- ACTIVITY:
Restate verbatim the span of lines below between the line with "fove_Headset_getGazeVector _ _ => crossing" and the line with "fove_Headset_getEyeTrackingCalibrationStateDetails _ => crossing", including those two lines, and only that span.

- RECORDS FOR THE TASK:
• • •

Definition out_values {O : Type} (c : call O) : O -> list value :=
  match c in call T return T -> list value with
  | fove_logText _ _ => crossing
  | fove_createHeadset _ => crossing
  | fove_Headset_destroy _ => crossing
  | fove_Headset_isHardwareConnected _ => crossing
  | fove_Headset_isMotionReady _ => crossing
  | fove_Headset_checkSoftwareVersions _ => crossing
  | fove_Headset_querySoftwareVersions _ => crossing
  | fove_Headset_queryLicenses _ => crossing
  | fove_Headset_queryHardwareInfo _ => crossing
  | fove_Headset_registerCapabilities _ _ => crossing
  | fove_Headset_registerPassiveCapabilities _ _ => crossing
  | fove_Headset_unregisterCapabilities _ _ => crossing
  | fove_Headset_unregisterPassiveCapabilities _ _ => crossing
  | fove_Headset_waitForProcessedEyeFrame _ => crossing
  | fove_Headset_fetchEyeTrackingData _ => crossing
  | fove_Headset_fetchEyesImage _ => crossing
  | fove_Headset_getEyeTrackingDataTimestamp _ => crossing
  | fove_Headset_getEyesImageTimestamp _ => crossing
  | fove_Headset_getGazeVector _ _ => crossing
  | fove_Headset_getGazeVectorRaw _ _ => crossing
  | fove_Headset_getGazeScreenPosition _ _ => crossing
  | fove_Headset_getGazeScreenPositionCombined _ => crossing
  | fove_Headset_getCombinedGazeRay _ => crossing
  | fove_Headset_getCombinedGazeDepth _ => crossing
  | fove_Headset_isUserShiftingAttention _ => crossing
  | fove_Headset_getEyeState _ _ => crossing
  | fove_Headset_isEyeBlinking _ _ => crossing
  | fove_Headset_getEyeBlinkCount _ _ => crossing
  | fove_Headset_isEyeTrackingEnabled _ => crossing
  | fove_Headset_isEyeTrackingCalibrated _ => crossing
  | fove_Headset_isEyeTrackingCalibrating _ => crossing
  | fove_Headset_isEyeTrackingCalibratedForGlasses _ => crossing
  | fove_Headset_isHmdAdjustmentGuiVisible _ => crossing
  | fove_Headset_hasHmdAdjustmentGuiTimeout _ => crossing
  | fove_Headset_isEyeTrackingReady _ => crossing
  | fove_Headset_isUserPresent _ => crossing
  | fove_Headset_getEyesImage _ => crossing
  | fove_Headset_getUserIPD _ => crossing
  | fove_Headset_getUserIOD _ => crossing
  | fove_Headset_getPupilRadius _ _ => crossing
  | fove_Headset_getIrisRadius _ _ => crossing
  | fove_Headset_getEyeballRadius _ _ => crossing
  | fove_Headset_getEyeTorsion _ _ => crossing
  | fove_Headset_getEyeShape _ _ => crossing
  | fove_Headset_getPupilShape _ _ => crossing
  | fove_Headset_startHmdAdjustmentProcess _ _ => crossing
  | fove_Headset_tickHmdAdjustmentProcess _ _ _ => crossing
  | fove_Headset_startEyeTrackingCalibration _ _ => crossing
  | fove_Headset_stopEyeTrackingCalibration _ => crossing
  | fove_Headset_getEyeTrackingCalibrationState _ => crossing
  | fove_Headset_getEyeTrackingCalibrationStateDetails _ => crossing
  | fove_Headset_tickEyeTrackingCalibration _ _ _ => crossing
  | fove_Headset_getGazedObjectId _ => crossing
  | fove_Headset_registerGazableObject _ _ => crossing
  | fove_Headset_updateGazableObject _ _ _ => crossing
  | fove_Headset_removeGazableObject _ _ => crossing
  | fove_Headset_registerCameraObject _ _ => crossing
  | fove_Headset_updateCameraObject _ _ _ => crossing
  | fove_Headset_removeCameraObject _ _ => crossing
  | fove_Headset_tareOrientationSensor _ => crossing
  | fove_Headset_isPositionReady _ => crossing
  | fove_Headset_tarePositionSensors _ => crossing
  | fove_Headset_fetchPoseData _ => crossing
  | fove_Headset_fetchPositionImage _ => crossing
  | fove_Headset_getPoseDataTimestamp _ => crossing
  | fove_Headset_getPositionImageTimestamp _ => crossing
  | fove_Headset_getPose _ => crossing
  | fove_Headset_getPositionImage _ => crossing
  | fove_Headset_getProjectionMatricesLH _ _ _ => crossing
  | fove_Headset_getProjectionMatricesRH _ _ _ => crossing
  | fove_Headset_getRawProjectionValues _ => crossing
  | fove_Headset_getEyeToHeadMatrices _ => crossing
  | fove_Headset_getRenderIOD _ => crossing
  | fove_Headset_createProfile _ _ => crossing
  | fove_Headset_renameProfile _ _ _ => crossing
  | fove_Headset_deleteProfile _ _ => crossing
  | fove_Headset_listProfiles _ => crossing
  | fove_Headset_setCurrentProfile _ _ => crossing
  | fove_Headset_queryCurrentProfile _ => crossing
  | fove_Headset_queryProfileDataPath _ _ => crossing
  | fove_Headset_hasAccessToFeature _ _ => crossing
  | fove_Headset_activateLicense _ _ => crossing
  | fove_Headset_deactivateLicense _ _ => crossing
  | fove_Headset_createCompositor _ => crossing
  | fove_Compositor_destroy _ => crossing
  | fove_Compositor_createLayer _ _ => crossing
  | fove_Compositor_submit _ _ _ => crossing
  | fove_Compositor_waitForRenderPose _ => crossing
  | fove_Compositor_getLastRenderPose _ => crossing
  | fove_Compositor_isReady _ => crossing
  | fove_Compositor_queryAdapterId _ => crossing
  | fove_Config_getValue_bool _ => crossing
  | fove_Config_getValue_int _ => crossing
  | fove_Config_getValue_float _ => crossing
  | fove_Config_getValue_string _ => crossing
  | fove_Config_setValue_bool _ _ => crossing
  | fove_Config_setValue_int _ _ => crossing
  | fove_Config_setValue_float _ _ => crossing
  | fove_Config_setValue_string _ _ => crossing
  | fove_Config_clearValue _ => crossing
  end.

(** What the library received in a call: the value arguments, then what
    the out parameters held. *)
Definition received (ev : event) : list value :=
  (in_values (ev_call ev) ++ out_values (ev_call ev) (ev_before ev))%list.

(** What the library wrote in a call: the content of the out parameters
    after it. *)
Definition written (ev : event) : list value :=
  out_values (ev_call ev) (ev_after ev).

(** A function of the module with the way its arguments and its results
    cross. *)
Record crossed : Type := crosses {
  binding_of : binding;
  args_cross : Crossing (Args binding_of);
  res_cross : Crossing (Res binding_of)
}.

Ltac crossings_of l :=
  lazymatch l with
  | @nil _ => constr:(@nil crossed)
  | ?b :: ?rest =>
      let A := eval cbn in (Args b) in
      let R := eval cbn in (Res b) in
      let ca := constr:(_ : Crossing A) in
      let cr := constr:(_ : Crossing R) in
      let tl := crossings_of rest in
      constr:(@crosses b ca cr :: tl)
  end.
Lemma parseInt_from_bound s acc :
  Js.all_chars Js.is_digit s = true -> 0 <= acc ->
  Js.parseInt_from acc s < (acc + 1) * 10 ^ Z.of_nat (String.length s).
Proof.
  revert acc. induction s as [|c s IH]; intros acc Hall Hacc;
    cbn [Js.all_chars Js.parseInt_from String.length] in *.
  - change (10 ^ Z.of_nat 0) with 1. lia.
  - apply andb_true_iff in Hall as [Hc Hs].
    pose proof (digit_val_nonneg c Hc). pose proof (digit_val_le_9 c Hc).
    specialize (IH (10 * acc + Js.digit_val c) Hs ltac:(lia)).
    rewrite Nat2Z.inj_succ, Z.pow_succ_r by lia.
    assert (0 < 10 ^ Z.of_nat (String.length s)) by (apply Z.pow_pos_nonneg; lia).
    nia.
Qed.

(** A numeral of at most 13 digits is below 10^13. *)
Lemma numeral_bound ds :
  Js.all_chars Js.is_digit ds = true -> (String.length ds <= 13)%nat ->
  0 <= Js.parseInt_from 0 ds < 10 ^ 13.
Proof.
  intros Hd Hlen. split; [by apply parseInt_from_nonneg|].
  pose proof (parseInt_from_bound ds 0 Hd ltac:(lia)) as H.
  assert (10 ^ Z.of_nat (String.length ds) <= 10 ^ 13) by (apply Z.pow_le_mono_r; lia).
  lia.
Qed.

Lemma unitMap_own u d : unitMap u = Own d -> 0 < d <= 365.
Proof.
  unfold unitMap.
  repeat match goal with
         | |- context [if ?b then _ else _] => destruct b
         end; intros [= <-] || discriminate; lia.
Qed.

Lemma of_Z_halves n : Js.of_Z n = Num (Qred (2 * n # 2)).
Proof.
  unfold Js.of_Z. f_equal.
  rewrite <- (Qcanon.Qred_identity (inject_Z n)) by (simpl; apply Z.gcd_1_r).
  apply Qred_complete. unfold Qeq, inject_Z. simpl. lia.
Qed.
(** * easytix_booking: the booking API and the Scheduled Trips projection

    A shallow embedding of [easytix_booking/api/booking.py] and of
    [easytix_booking/doctype/scheduled_trips/scheduled_trips.py].

    The Python code runs against the Frappe document store.  The store is
    modelled as three keyed tables with a committed and a working (in
    transaction) copy; the whitelisted functions are state transformers
    over it that end in the response dictionary they return. *)

From Stdlib Require Import ZArith String Ascii.
From stdpp Require Import base option list gmap strings pretty sorting.

Set Default Proof Using "Type".

Local Open Scope string_scope.
Local Open Scope list_scope.
Local Open Scope Z_scope.

(** ** Documents *)

(** A child row or JSON object passed through opaquely: field name to value. *)
Abbreviation fields := (gmap string string).

(** A row of the "Variation Quantity" child table. *)
Record VariationQuantity := {
  variation : string;
  line_quantity : Z
}.

(** A "Booking" document; its [name] is the key of [tabBooking]. *)
Record Booking := {
  booking_name : string;
  email : string;
  contact_number : string;
  package : string;
  booking_date : string;
  status : string;
  quantity : Z;
  participants : list fields;
  special_requests : list fields;
  variation_quantity : list VariationQuantity
}.

Record Package := {
  package_name : string;
  resource : string
}.

Record Resource := {
  resource_name : string;
  capacity : Z
}.

#[global] Instance VariationQuantity_eq_dec : EqDecision VariationQuantity.
Proof. solve_decision. Defined.
#[global] Instance Booking_eq_dec : EqDecision Booking.
Proof. solve_decision. Defined.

• • •

- WRITTEN ANSWER:
  | fove_Headset_getGazeVector _ _ => crossing
  | fove_Headset_getGazeVectorRaw _ _ => crossing
  | fove_Headset_getGazeScreenPosition _ _ => crossing
  | fove_Headset_getGazeScreenPositionCombined _ => crossing
  | fove_Headset_getCombinedGazeRay _ => crossing
  | fove_Headset_getCombinedGazeDepth _ => crossing
  | fove_Headset_isUserShiftingAttention _ => crossing
  | fove_Headset_getEyeState _ _ => crossing
  | fove_Headset_isEyeBlinking _ _ => crossing
  | fove_Headset_getEyeBlinkCount _ _ => crossing
  | fove_Headset_isEyeTrackingEnabled _ => crossing
  | fove_Headset_isEyeTrackingCalibrated _ => crossing
  | fove_Headset_isEyeTrackingCalibrating _ => crossing
  | fove_Headset_isEyeTrackingCalibratedForGlasses _ => crossing
  | fove_Headset_isHmdAdjustmentGuiVisible _ => crossing
  | fove_Headset_hasHmdAdjustmentGuiTimeout _ => crossing
  | fove_Headset_isEyeTrackingReady _ => crossing
  | fove_Headset_isUserPresent _ => crossing
  | fove_Headset_getEyesImage _ => crossing
  | fove_Headset_getUserIPD _ => crossing
  | fove_Headset_getUserIOD _ => crossing
  | fove_Headset_getPupilRadius _ _ => crossing
  | fove_Headset_getIrisRadius _ _ => crossing
  | fove_Headset_getEyeballRadius _ _ => crossing
  | fove_Headset_getEyeTorsion _ _ => crossing
  | fove_Headset_getEyeShape _ _ => crossing
  | fove_Headset_getPupilShape _ _ => crossing
  | fove_Headset_startHmdAdjustmentProcess _ _ => crossing
  | fove_Headset_tickHmdAdjustmentProcess _ _ _ => crossing
  | fove_Headset_startEyeTrackingCalibration _ _ => crossing
  | fove_Headset_stopEyeTrackingCalibration _ => crossing
  | fove_Headset_getEyeTrackingCalibrationState _ => crossing
  | fove_Headset_getEyeTrackingCalibrationStateDetails _ => crossing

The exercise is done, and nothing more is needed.